Judge Braswell ordered the case remanded to the proper committee of the trustees for determination of the citizenship status of the students at the time they registered and paid the fees now involved in this proceeding.
Judge Braswell refused to recognize the validity of the trustees’ claims that a student’s residential status is fixed for all years following his registration unless he quits school and remains absent for at least six months. For all intents and purposes the rule creates a conclusive, irrebuttable presumption against any change of residential status.
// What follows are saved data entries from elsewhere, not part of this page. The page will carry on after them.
(* ===== verification/Digits.v ===== *)
(** * Little-endian digit strings

    A list of [w]-bit digits, least significant first, and the integer it
    denotes. The 7-bit packing of SMS text is the change of representation of
    one integer from 7-bit to 8-bit digits; the byte orders of the NDEF length
    fields are the same digits read the other way round. *)

From stdpp Require Import prelude.
From Stdlib Require Import ZArith Lia Btauto.
From S2P Require Import Prelude.

Open Scope Z_scope.

(** The integer denoted by the digits [l]. *)
Fixpoint value (w : Z) (l : list Z) : Z :=
  match l with
  | [] => 0
  | d :: l => d + 2 ^ w * value w l
  end.

(** The [n] lowest digits of [v]. *)
Fixpoint digits (w : Z) (n : nat) (v : Z) : list Z :=
  match n with
  | O => []
  | S n => v mod 2 ^ w :: digits w n (v / 2 ^ w)
  end.

Lemma length_digits w n v : length (digits w n v) = n.
Proof. revert v. induction n; intros; cbn; [done|by rewrite IHn]. Qed.

Lemma digits_bits w n v : 0 <= w -> Forall (bits w) (digits w n v).
Proof. intros Hw. revert v. induction n; intros; cbn; auto with cint. Qed.

Lemma value_bits w l : 0 <= w -> Forall (bits w) l -> bits (w * zlen l) (value w l).
Proof.
  intros Hw. induction 1 as [|d l Hd Hl IH]; cbn -[Z.mul Z.of_nat].
  { rewrite Z.mul_0_r. unfold bits. cbn. lia. }
  rewrite Nat2Z.inj_succ, Z.mul_succ_r. unfold bits in *.
  rewrite Z.pow_add_r by lia. nia.
Qed.

Lemma value_app w l k :
  0 <= w -> value w (l ++ k) = value w l + 2 ^ (w * zlen l) * value w k.
Proof.
  intros Hw. induction l as [|d l IH]; cbn -[Z.mul Z.of_nat].
  { rewrite Z.mul_0_r. lia. }
  rewrite IH, Nat2Z.inj_succ, Z.mul_succ_r, Z.pow_add_r by lia. lia.
Qed.

(** Bit [i] of the integer is bit [i mod w] of digit [i / w]. *)
Lemma value_testbit w l i :
  0 < w -> Forall (bits w) l -> 0 <= i ->
  Z.testbit (value w l) i = Z.testbit (zth l (i / w)) (i mod w).
Proof.
  intros Hw Hl. revert i. induction Hl as [|d l Hd Hl IH]; intros i Hi.
  { cbn [value]. unfold zth. cbn. by rewrite !Z.testbit_0_l. }
  cbn [value]. pose proof (Z.mod_pos_bound i w Hw).
  pose proof (Z.pow_pos_nonneg 2 w).
  destruct (decide (i < w)) as [Hlt|Hge].
  - rewrite Z.div_small, Z.mod_small by lia.
    rewrite <- (Z.mod_pow2_bits_low _ w) by lia.
    rewrite Z.mul_comm, Z.mod_add by lia. by rewrite Z.mod_small.
  - replace i with ((i - w) + w) at 1 by lia.
    rewrite <- Z.div_pow2_bits by lia.
    rewrite Z.mul_comm, Z.div_add, Z.div_small, Z.add_0_l by (exact Hd || lia).
    rewrite IH by lia. f_equal.
    + unfold zth. replace (i / w) with (1 + (i - w) / w).
      * rewrite Z2Nat.inj_add by (try apply Z.div_pos; lia). done.
      * replace i with ((i - w) + 1 * w) at 2 by lia. rewrite Z.div_add by lia. lia.
    + replace i with ((i - w) + 1 * w) at 2 by lia. by rewrite Z.mod_add by lia.
Qed.

Lemma digits_zth w n v j :
  0 <= w -> 0 <= j < Z.of_nat n ->
  zth (digits w n v) j = (v / 2 ^ (w * j)) mod 2 ^ w.
Proof.
  intros Hw. revert v j. induction n as [|n IH]; intros v j Hj; [lia|].
  cbn [digits]. destruct (decide (j = 0)) as [->|Hne].
  { rewrite Z.mul_0_r, Z.div_1_r. done. }
  replace (zth _ j) with (zth (digits w n (v / 2 ^ w)) (j - 1)).
  - pose proof (Z.pow_pos_nonneg 2 w). pose proof (Z.pow_pos_nonneg 2 (w * (j - 1))).
    rewrite IH, Z.div_div by nia. rewrite <- Z.pow_add_r by nia. do 3 f_equal. lia.
  - unfold zth. replace (Z.to_nat j) with (S (Z.to_nat (j - 1))) by lia. done.
Qed.

(** Bit [b] of digit [j] is bit [w * j + b] of the integer. *)
Lemma digits_testbit w n v j b :
  0 <= w -> 0 <= j < Z.of_nat n -> 0 <= b < w ->
  Z.testbit (zth (digits w n v) j) b = Z.testbit v (w * j + b).
Proof.
  intros. rewrite digits_zth, Z.mod_pow2_bits_low, Z.div_pow2_bits by nia.
  f_equal. lia.
Qed.

Lemma digits_value w l : 0 <= w -> Forall (bits w) l -> digits w (length l) (value w l) = l.
Proof.
  intros Hw. induction 1 as [|d l Hd Hl IH]; cbn [length digits value]; [done|].
  pose proof (Z.pow_pos_nonneg 2 w).
  rewrite Z.mul_comm, Z.mod_add, Z.div_add by lia.
  by rewrite Z.mod_small, Z.div_small, Z.add_0_l, IH by exact Hd.
Qed.

Lemma value_digits w n v : 0 <= w -> value w (digits w n v) = v mod 2 ^ (w * Z.of_nat n).
Proof.
  intros Hw. revert v. induction n as [|n IH]; intros v; cbn [digits value].
  { by rewrite Z.mul_0_r, Z.mod_1_r. }
  rewrite IH, Nat2Z.inj_succ, Z.mul_succ_r, Z.add_comm, (Z.add_comm (w * _)).
  rewrite Z.pow_add_r by lia. pose proof (Z.pow_pos_nonneg 2 w).
  pose proof (Z.pow_pos_nonneg 2 (w * Z.of_nat n)).
  rewrite Z.rem_mul_r by lia. lia.
Qed.

Lemma digits_mod w n v : 0 <= w -> digits w n (v mod 2 ^ (w * Z.of_nat n)) = digits w n v.
Proof.
  intros Hw. rewrite <- value_digits by done.
  rewrite <- (length_digits w n v) at 1. by apply digits_value, digits_bits.
Qed.

(** Changing the digit width and back is the identity when the wider string
    has room for every bit. *)
Lemma digits_width w1 w2 n l :
  0 <= w1 -> 0 <= w2 -> Forall (bits w1) l -> w1 * zlen l <= w2 * Z.of_nat n ->
  digits w1 (length l) (value w2 (digits w2 n (value w1 l))) = l.
Proof.
  intros Hw1 Hw2 Hl Hn. rewrite value_digits by done.
  rewrite Z.mod_small.
  - by apply digits_value.
  - eapply bits_mono; [|by apply value_bits]. split; [|done].
    apply Z.mul_nonneg_nonneg; lia.
Qed.

(** The first digits of a number, and the rest. *)
Lemma digits_app w n m v :
  0 <= w -> digits w (n + m) v = digits w n v ++ digits w m (v / 2 ^ (w * Z.of_nat n)).
Proof.
  intros Hw. revert v. induction n as [|n IH]; intros v.
  { cbn [Nat.add digits app]. by rewrite Z.mul_0_r, Z.div_1_r. }
  cbn [Nat.add digits app]. rewrite IH, Z.div_div by lia. do 4 f_equal.
  rewrite <- Z.pow_add_r by lia. f_equal. lia.
Qed.

(** Digits below a multiple of a high power are those of the low part. *)
Lemma digits_low w n v k x :
  0 <= w -> w * Z.of_nat n <= k -> digits w n (v + 2 ^ k * x) = digits w n v.
Proof.
  intros Hw Hk. rewrite <- (digits_mod w n (v + _)), <- (digits_mod w n v) by done. f_equal.
  replace k with (w * Z.of_nat n + (k - w * Z.of_nat n)) by lia.
  rewrite Z.pow_add_r by lia.
  replace (v + 2 ^ (w * Z.of_nat n) * 2 ^ (k - w * Z.of_nat n) * x)
    with (v + 2 ^ (k - w * Z.of_nat n) * x * 2 ^ (w * Z.of_nat n)) by lia.
  apply Z.mod_add. lia.
Qed.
*645The foregoing is contrary to our rule which is succinctly stated by a great lawyer who graced this Court during the present generation. In Trust Company v. Andrews, 264 N.C. 531, 142 S.E. 2d 182, Justice William B. Rodman, Jr. stated the rule: “The power to create a presumption cannot be made a device to short-circuit constitutional prohibitions.” A student, or any other person who becomes of age, has a right to change his residence. The denial of this right, or its lawful exercise, is a denial of a constitutional guarantee. Newman v. Graham, 349 P. 2d 716; Carrington v. Rash, 380 U.S. 89, 13 L.Ed. 2d 675.
The motif of the Court’s opinion In this case is political rather than judicial and denies to the claimants the right to be heard on the bona fides of their claims.
I vote to affirm the judgment of the Superior Court.